That comment we did on the Best Of blog about the Christmas cookies was the third-most favorited of all here, which is cool. So it's just a bunch of interesting stats. The biggest things have happened in the highest-favorited stuff, and yeah, it was a just cool way to pluck a bunch of information out of what we got existing.

jessamyn: Yeah, I thought it was terrific.

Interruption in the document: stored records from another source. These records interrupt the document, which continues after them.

Lemma set_tabella_notin f S x v :
  ~ In x S -> set (tabella f S) [x] v = tabella f S ++ [([x], v)].
Proof.
  induction S as [|a S IH]; simpl; [reflexivity|].
  rewrite andb_true_r. intros H.
  destruct (N.eqb_spec a x) as [->|Hax]; [exfalso; apply H; now left|].
  rewrite IH by (intros H'; apply H; now right). reflexivity.
Qed.

Lemma set_tabella_in f g S x v :
  NoDup S -> In x S -> g x = v -> (forall a, a <> x -> g a = f a) ->
  set (tabella f S) [x] v = tabella g S.
Proof.
  intros HS Hin Hx Hg. induction HS as [|a S Ha HS IH]; [destruct Hin|].
  simpl. rewrite andb_true_r.
  destruct (N.eqb_spec a x) as [->|Hax].
  - rewrite Hx. f_equal. unfold tabella. apply map_ext_in.
    intros b Hb. rewrite Hg; [reflexivity|]. intros ->. contradiction.
  - rewrite Hg by exact Hax. f_equal. apply IH.
    destruct Hin as [->|Hin]; [contradiction|exact Hin].
Qed.

Lemma occorrenze_snoc a l x :
  occorrenze a (l ++ [x]) = occorrenze a l + (if N.eq_dec x a then 1 else 0).
Proof.
  unfold occorrenze. rewrite count_occ_app. simpl.
  destruct (N.eq_dec x a); reflexivity.
Qed.

Lemma occorrenze_pos a l : In a l <-> 1 <= occorrenze a l.
Proof. unfold occorrenze. rewrite (count_occ_In N.eq_dec). lia. Qed.

Lemma conteggio_tabella l :
  fold_left conta_lettera l []
  = tabella (fun a => occorrenze a l) (primi l).
Proof.
  induction l as [|x l IH] using rev_ind; [reflexivity|].
  rewrite fold_left_app, IH. simpl. unfold conta_lettera, get.
  rewrite getOwn_tabella, primi_snoc. unfold primi_add.
  destruct (existsb (N.eqb x) (primi l)) eqn:E.
  - apply existsb_N_eqb in E.
    apply set_tabella_in.
    + apply primi_NoDup.
    + exact E.
    + rewrite occorrenze_snoc. destruct (N.eq_dec x x); [reflexivity|congruence].
    + intros a Ha. rewrite occorrenze_snoc.
      destruct (N.eq_dec x a); [congruence|lia].
  - rewrite unit_not_in_prototype.
    assert (~ In x (primi l)) as Hx
      by (intros H; apply existsb_N_eqb in H; congruence).
    rewrite set_tabella_notin by exact Hx.
    unfold tabella. rewrite map_app. simpl. f_equal.
    + apply map_ext_in. intros a Ha. rewrite occorrenze_snoc.
      destruct (N.eq_dec x a) as [->|]; [contradiction|]. f_equal. lia.
    + rewrite occorrenze_snoc.
      destruct (N.eq_dec x x); [|congruence].
      rewrite primi_in in Hx.
      assert (occorrenze x l = 0) as ->; [|reflexivity].
      destruct (occorrenze x l) eqn:E'; [reflexivity|].
      exfalso. apply Hx. apply occorrenze_pos. lia.
Qed.

Lemma conteggio_values l :
  Permutation (values (fold_left conta_lettera l []))
    (List.map (fun a => occorrenze a l) (primi l)).
Proof.
  rewrite values_perm, conteggio_tabella. unfold tabella.
  rewrite map_map. reflexivity.
Qed.

(** ** Exactness in binary64 *)

Lemma factZ_fact n : factZ n = Z.of_nat (fact n).
Proof.
  induction n as [|n IH]; [reflexivity|].
  cbn [factZ fact]. rewrite IH. lia.
Qed.

Lemma stato_eqb_eq a b : stato_eqb a b = true <-> a = b.
Proof.
  unfold stato_eqb. destruct a as [a1 a2], b as [b1 b2]; simpl.
  rewrite andb_true_iff, Nat.eqb_eq, Z.eqb_eq. split.
  - intros [-> ->]. reflexivity.
  - intros H. now injection H.
Qed.

Lemma distinti_stati_in l x : In x (distinti_stati l) <-> In x l.
Proof.
  induction l as [|y l IH]; simpl; [reflexivity|].
  destruct (existsb (stato_eqb y) l) eqn:E; simpl; rewrite IH; [|reflexivity].
  split; [now right|]. intros [<-|H]; [|exact H].
  apply existsb_exists in E as (z & Hz & E).
  apply stato_eqb_eq in E. now subst.
Qed.

Lemma livelli_passo n cur j st k :
  In st (nth j (livelli n cur) []) -> j < n ->
  1 <= k -> fst st + k <= limite ->
  In (avanza st k) (nth (S j) (livelli n cur) []).
Proof.
  revert cur j. induction n as [|n IH]; intros cur j Hst Hj Hk Hlim; [lia|].
  destruct j as [|j].
  - cbn [livelli nth] in Hst. cbn [livelli nth].
    assert (In (avanza st k) (distinti_stati (flat_map passi cur))) as H.
    { apply distinti_stati_in, in_flat_map. exists st. split; [exact Hst|].
      apply in_map, in_seq. lia. }
    destruct n; exact H.
  - cbn [livelli nth] in Hst. cbn [livelli nth].
    apply IH; [exact Hst|lia|exact Hk|exact Hlim].
Qed.

Lemma nth_in_concat (B : Type) (L : list (list B)) j x :
  In x (nth j L []) -> In x (concat L).
Proof.
  intros H. destruct (Nat.lt_ge_cases j (length L)) as [Hj|Hj].
  - apply in_concat. exists (nth j L []). split; [now apply nth_In|exact H].
  - rewrite nth_overflow in H by exact Hj. destruct H.
Qed.

Lemma map_eq_in (B C : Type) (f g : B -> C) l x :
  List.map f l = List.map g l -> In x l -> f x = g x.
Proof.
  induction l as [|y l IH]; simpl; intros E; [intros []|].
  injection E as E1 E2. intros [<-|H]; [exact E1|now apply IH].
Qed.

(** Every product and quotient the count can form on at most [limite]
    letters is exact in binary64. *)
Lemma prodotti_esatti :
  List.map (fun p : stato * nat =>
              (Number_of_Z (snd (fst p)) * fattoriale (snd p))%float) coppie
  = List.map (fun p : stato * nat =>
                Number_of_Z (snd (fst p) * factZ (snd p))) coppie.
Proof. vm_compute. reflexivity. Qed.

Lemma quozienti_esatti :
  List.map (fun st : stato =>
              Number_to_Z (fattoriale (fst st) / Number_of_Z (snd st))%float)
    stati
  = List.map (fun st : stato => Some (factZ (fst st) / snd st)%Z) stati.
Proof. vm_compute. reflexivity. Qed.

Lemma denominatore_esatto_da vs j st :
  Forall (fun c => 1 <= c) vs ->
  In st (nth j livelli_tutti []) ->
  j + length vs <= limite ->
  fst st + list_sum vs <= limite ->
  denominatore_da vs (Number_of_Z (snd st))
  = Number_of_Z (prodottoZ vs (snd st))
  /\ In (fst st + list_sum vs, prodottoZ vs (snd st)) stati.
Proof.
  intros Hvs. revert j st.
  induction Hvs as [|c vs Hc Hvs IH]; intros j st Hst Hj Hsum.
  - cbn [list_sum fold_right denominatore_da prodottoZ fold_left].
    rewrite Nat.add_0_r. split; [reflexivity|].
    rewrite <- surjective_pairing.
    exact (@nth_in_concat _ livelli_tutti j st Hst).
  - cbn [length] in Hj.
    change (list_sum (c :: vs)) with (c + list_sum vs) in Hsum |- *.
    assert (In st stati) as Hstati
      by exact (@nth_in_concat _ livelli_tutti j st Hst).
    assert (In (st, c) coppie) as Hcoppia.
    { apply in_flat_map. exists st. split; [exact Hstati|].
      apply in_map, in_seq. lia. }
    pose proof (@map_eq_in _ _ _ _ coppie (st, c) prodotti_esatti Hcoppia) as E.
    cbn [fst snd] in E.
    assert (In (avanza st c) (nth (S j) livelli_tutti [])) as Hst'
      by (apply livelli_passo; [exact Hst|lia|exact Hc|lia]).
    destruct (IH (S j) (avanza st c) Hst') as [IH1 IH2].
    + lia.
    + unfold avanza. cbn [fst]. lia.
    + unfold avanza in IH1, IH2. cbn [fst snd] in IH1, IH2.
      unfold denominatore_da, prodottoZ in IH1, IH2 |- *.
      cbn [fold_left]. rewrite E. split; [exact IH1|].
      rewrite Nat.add_assoc. exact IH2.
Qed.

mathowie: And this all started when we saw the, like, NPR did a books page of their top books mentioned on their

show for the year, and for some reason Paul was just like, he just looked at it and two seconds later was like, "I could build that. I could build that in two seconds."

jessamyn: Aah.

cortex: (laughs)

mathowie: So we already had a test page of what are the most mentioned Amazon books on the site, and Paul was like, oh, I could totally, he just totally copied the layout and grabbed the images off Amazon and made this popular for the entire year, like the most mentioned things on Amazon for the entire year

from Ask Metafilter, and I figured Gift of Fear would be the number one, that's like the number one thing that if you have a problematic spouse who I feel like I might be in physical danger, what should I do? Or I think I'm getting stalked? Everyone mentions The Gift Of Fear a lot. But there's a lot of self-help books and stuff.
There was a couple... we could have made it books only, but we saw a couple weird, like a wake-up light and a white noise generator also showed up a zillion times.

cortex: (laughs)

jessamyn: Sure! White noise generators are huge! Very important.

mathowie: And a drain-cleaning tool. Like a snaking a drain out. Like we do--

jessamyn: I have that white noise generator! It's the best!

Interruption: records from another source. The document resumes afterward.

End Engine.

(** Exact real arithmetic: the arithmetic of [classify] and
    [triangulate] above. *)
Definition real_arithmetic (format_float : R -> string) : arithmetic :=
  {| num := R;
     num_of_int := IZR;
     num_add := Rplus;
     num_sub := Rminus;
     num_mul := Rmult;
     num_div := Rdiv;
     num_abs := Rabs;
     num_pow2 := fun x => x ^ 2;
     num_radians := radians;
     num_sin := fun x => inl (sin x);
     num_sqrt := sqrt;
     num_lt := Rltb;
     num_le := Rleb;
     num_eq := Reqb;
     num_str := format_float |}.

(** The conversion of a small [int] literal to a [float]. *)
Definition float_of_int (z : Z) : float :=
  match z with
  | Z0 => PrimFloat.of_uint63 (Uint63.of_Z 0)
  | Zpos _ => PrimFloat.of_uint63 (Uint63.of_Z z)
  | Zneg _ => PrimFloat.opp (PrimFloat.of_uint63 (Uint63.of_Z (- z)))
  end.

(** [math.pi], and [math.radians] as CPython computes it:
    [x * (pi / 180.0)]. *)
Definition float_pi : float := 0x1.921fb54442d18p+1%float.

Definition float_radians (x : float) : float :=
  PrimFloat.mul x (PrimFloat.div float_pi (float_of_int 180)).

(** Binary64, the arithmetic of Python's [float]: the IEEE operations are
    Rocq's primitive ones; [sin] and [pow] come from the C library and
    are parameters, as is the rendering of a float. *)
Definition binary64 (libm_sin : float -> float + string)
    (libm_pow : float -> float -> float) (repr : float -> string)
  : arithmetic :=
  {| num := float;
     num_of_int := float_of_int;
     num_add := PrimFloat.add;
     num_sub := PrimFloat.sub;
     num_mul := PrimFloat.mul;
     num_div := PrimFloat.div;
     num_abs := PrimFloat.abs;
     num_pow2 := fun x => libm_pow x (float_of_int 2);
     num_radians := float_radians;
     num_sin := libm_sin;
     num_sqrt := PrimFloat.sqrt;
     num_lt := PrimFloat.ltb;
     num_le := PrimFloat.leb;
     num_eq := PrimFloat.eqb;
     num_str := repr |}.

(** ** Reduction lemmas for the primitives *)

Ltac unfold_monad :=
  cbv [mbind M_bind bind mret M_ret ret raise get_self put_self try_except].

Lemma Rltb_true (x y : R) : x < y -> Rltb x y = true.
Proof. intros H; unfold Rltb; destruct (Rlt_dec x y); [reflexivity | contradiction]. Qed.

Lemma Rltb_false (x y : R) : ~ x < y -> Rltb x y = false.
Proof. intros H; unfold Rltb; destruct (Rlt_dec x y); [contradiction | reflexivity]. Qed.

Lemma Rleb_true (x y : R) : x <= y -> Rleb x y = true.
Proof. intros H; unfold Rleb; destruct (Rle_dec x y); [reflexivity | contradiction]. Qed.

Lemma Rleb_false (x y : R) : ~ x <= y -> Rleb x y = false.
Proof. intros H; unfold Rleb; destruct (Rle_dec x y); [contradiction | reflexivity]. Qed.

Lemma Reqb_true (x y : R) : x = y -> Reqb x y = true.
Proof. intros H; unfold Reqb; destruct (Req_dec_T x y); [reflexivity | contradiction]. Qed.

Lemma Reqb_false (x y : R) : x <> y -> Reqb x y = false.
Proof. intros H; unfold Reqb; destruct (Req_dec_T x y); [contradiction | reflexivity]. Qed.

Lemma getitem_Some (d : gmap string pyval) (k : string) (v : pyval) self :
  d !! k = Some v -> getitem d k self = (Ret v, self).
Proof. intros H; unfold getitem; rewrite H; reflexivity. Qed.

Lemma getitem_None (d : gmap string pyval) (k : string) self :
  d !! k = None -> getitem d k self = (Raise (KeyError k), self).
Proof. intros H; unfold getitem; rewrite H; reflexivity. Qed.

Lemma py_lt0_num (v : pyval) (x : R) self :
  num_of v = Some x -> py_lt0 v self = (Ret (Rltb x 0), self).
Proof. intros H; unfold py_lt0; rewrite H; reflexivity. Qed.

Lemma py_gt0_num (v : pyval) (x : R) self :
  num_of v = Some x -> py_gt0 v self = (Ret (Rltb 0 x), self).
Proof. intros H; unfold py_gt0; rewrite H; reflexivity. Qed.

Lemma py_abs_num (v : pyval) (x : R) self :
  num_of v = Some x -> py_abs v self = (Ret (Rabs x), self).
Proof. intros H; unfold py_abs; rewrite H; reflexivity. Qed.

Lemma make_observation_observation (i o : Z) (a : R) :
  observation (make_observation i o a) (PyFloat a).
Proof.
  unfold observation, make_observation; split; [|split].
  - exists (PyInt i); apply lookup_insert_eq.
  - exists (PyInt o). rewrite lookup_insert_ne by discriminate.
    apply lookup_insert_eq.
  - do 2 (rewrite lookup_insert_ne by discriminate). apply lookup_insert_eq.
Qed.

(** ** The classification (lines 49-62) on numbers *)

Section Classify.

Variables (vl vr : pyval) (l r : R) (self : DistanceCalculation).
Hypothesis Hl : num_of vl = Some l.
Hypothesis Hr : num_of vr = Some r.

mathowie: Oh, sweet. So yeah, we did that, and then I loved, my favorite thing is the recent wackadoodle things from Amazon, from anywhere on the site, any mentions of it, just because it's so all over the map. The first time we ran it there was boob tape, you know, like models would wear to keep their dress from falling off. I didn't know Amazon sold that.

jessamyn: Automatic pet feeder...

mathowie: Next to baby toys.

jessamyn: Cat grooming thing...

mathowie: Yeah. Bluetooth receivers... everyth--

jessamyn: Snap-in socket cord... what do these even do?

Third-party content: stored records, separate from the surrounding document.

(** * Retrieval backend of minimalllmdemo: embedding, vector store, search

    A shallow embedding of [src/database_operations.py], the retrieval part
    of [src/main.py] and [src/config.py], with the properties of the
    retrieval subsystem stated and proved (or refuted) over it.

    Layout:
    - Python values, strings and exceptions as the code uses them;
    - the state of the outside world (the Milvus server reached through
      pymilvus, the log of requests sent to the embedding API) and the
      state-and-exception monad the program runs in;
    - [Module Milvus]: the pymilvus calls the program makes;
    - [Section Program]: the functions of the repository, in source order;
    - the predicates the statements use, and concrete environments and
      worlds for the examples;
    - the message handler of [main.py] ([webhook],
      [get_chat_completion_response], [send_line_reply]);
    - the theorems: creation of the collection, insertion, search, the
      embedding call, ingestion and reset, the query path, examples;
    - further properties: the database removed and created again,
      ingestion row by row, reset, initialization and start, what a search
      returns, trimming and lower case, preprocessing, the message
      handler. *)

From stdpp Require Import gmap strings list fin_maps sorting.
From Stdlib Require Import ZArith Ascii.

Local Open Scope string_scope.
Local Open Scope Z_scope.
Local Open Scope list_scope.
Set Warnings "-register-all".
(** * The software rasterization pipeline of [src/rasterizer/pipeline.cpp]

    A shallow embedding of [Pipeline::run], [lerp], [clip_line],
    [clip_triangle], [rasterize_line] and [rasterize_triangle], followed by
    the properties of the specification that concern them.

    Numbers.  The C++ [float] and [double] values are modelled by exact
    rationals ([Q]): every arithmetic operation of the source is the same
    operation on [Q], comparisons are the decidable comparisons of [Q], and
    [std::floor] is [Qfloor].  The model therefore agrees with the program
    on every input whose intermediate results are exactly representable
    (the concrete inputs evaluated below are of that kind, their other
    numbers being copied, not computed with); rounding, NaN and infinities
    are outside it, and a division by zero, which the program
    turns into an infinity or a NaN, is [0] here.  The C++ [int] and
    [int32_t] loop counters are integers ([Z]); the conversions between a
    floored coordinate and an [int] are assumed to be in range.  The
    [uint32_t] counter of out-of-range fragments wraps modulo [2^32]. *)

From Stdlib Require Import String ZArith QArith Qabs Qround List Permutation Bool Lia Lqa.
Import ListNotations.

Local Open Scope Z_scope.
Local Open Scope Q_scope.

(** ** Numbers *)

Module Float.

(** [a < b] on floats, as a boolean. *)
Definition ltb (a b : Q) : bool := negb (Qle_bool b a).
Definition leb (a b : Q) : bool := Qle_bool a b.
Definition eqb (a b : Q) : bool := Qeq_bool a b.

(** [std::max (a, b)] is [(a < b) ? b : a]; [std::min (a, b)] is
    [(b < a) ? b : a]. *)
Definition max (a b : Q) : Q := if ltb a b then b else a.
Definition min (a b : Q) : Q := if ltb b a then b else a.

(** [std::floor], read as an integer. *)
Definition floor (a : Q) : Z := Qfloor a.

(** [FLT_EPSILON] of [<cfloat>] for IEEE single precision: [2^-23]. *)
Definition FLT_EPSILON : Q := 1 # 8388608.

mathowie: I know, that's the thing! And you can go to the comment to see where it was mentioned and why, and sometimes you get a dump of books, and whenever there's a book thread there's a ton of books in here and it's really cool. I just found, I randomly found...

jessamyn: Pet dish vaporizer with nightlight?

cortex: (chuckles)

mathowie: I've found random dumb threads I've missed just because I saw the products being mentioned and I went, "Whoa, that's cool!"

Ouchless purse brush. Whaat? Why? Huh. Stuff is super random.

jessamyn: There was somebody who had a pet that wouldn't let her groom them. Like, the pet, every time she tried to groom the cat, the cat would think she was trying to play.

mathowie: Yeah.

jessamyn: So she needed a way to groom the cat without playing with it. Maybe that's what that was.

mathowie: And then the last couple are YouTube feeds of recent YouTubes.

And the one of the front-page posts, the YouTube viewer for it, is really cool, especially for the megaposts. Or you can just scan through it really fast, as fast as you want to go, and just stop when you see a cool thumbnail and go, oh, what's that about? It's a fun way to find just weird stuff.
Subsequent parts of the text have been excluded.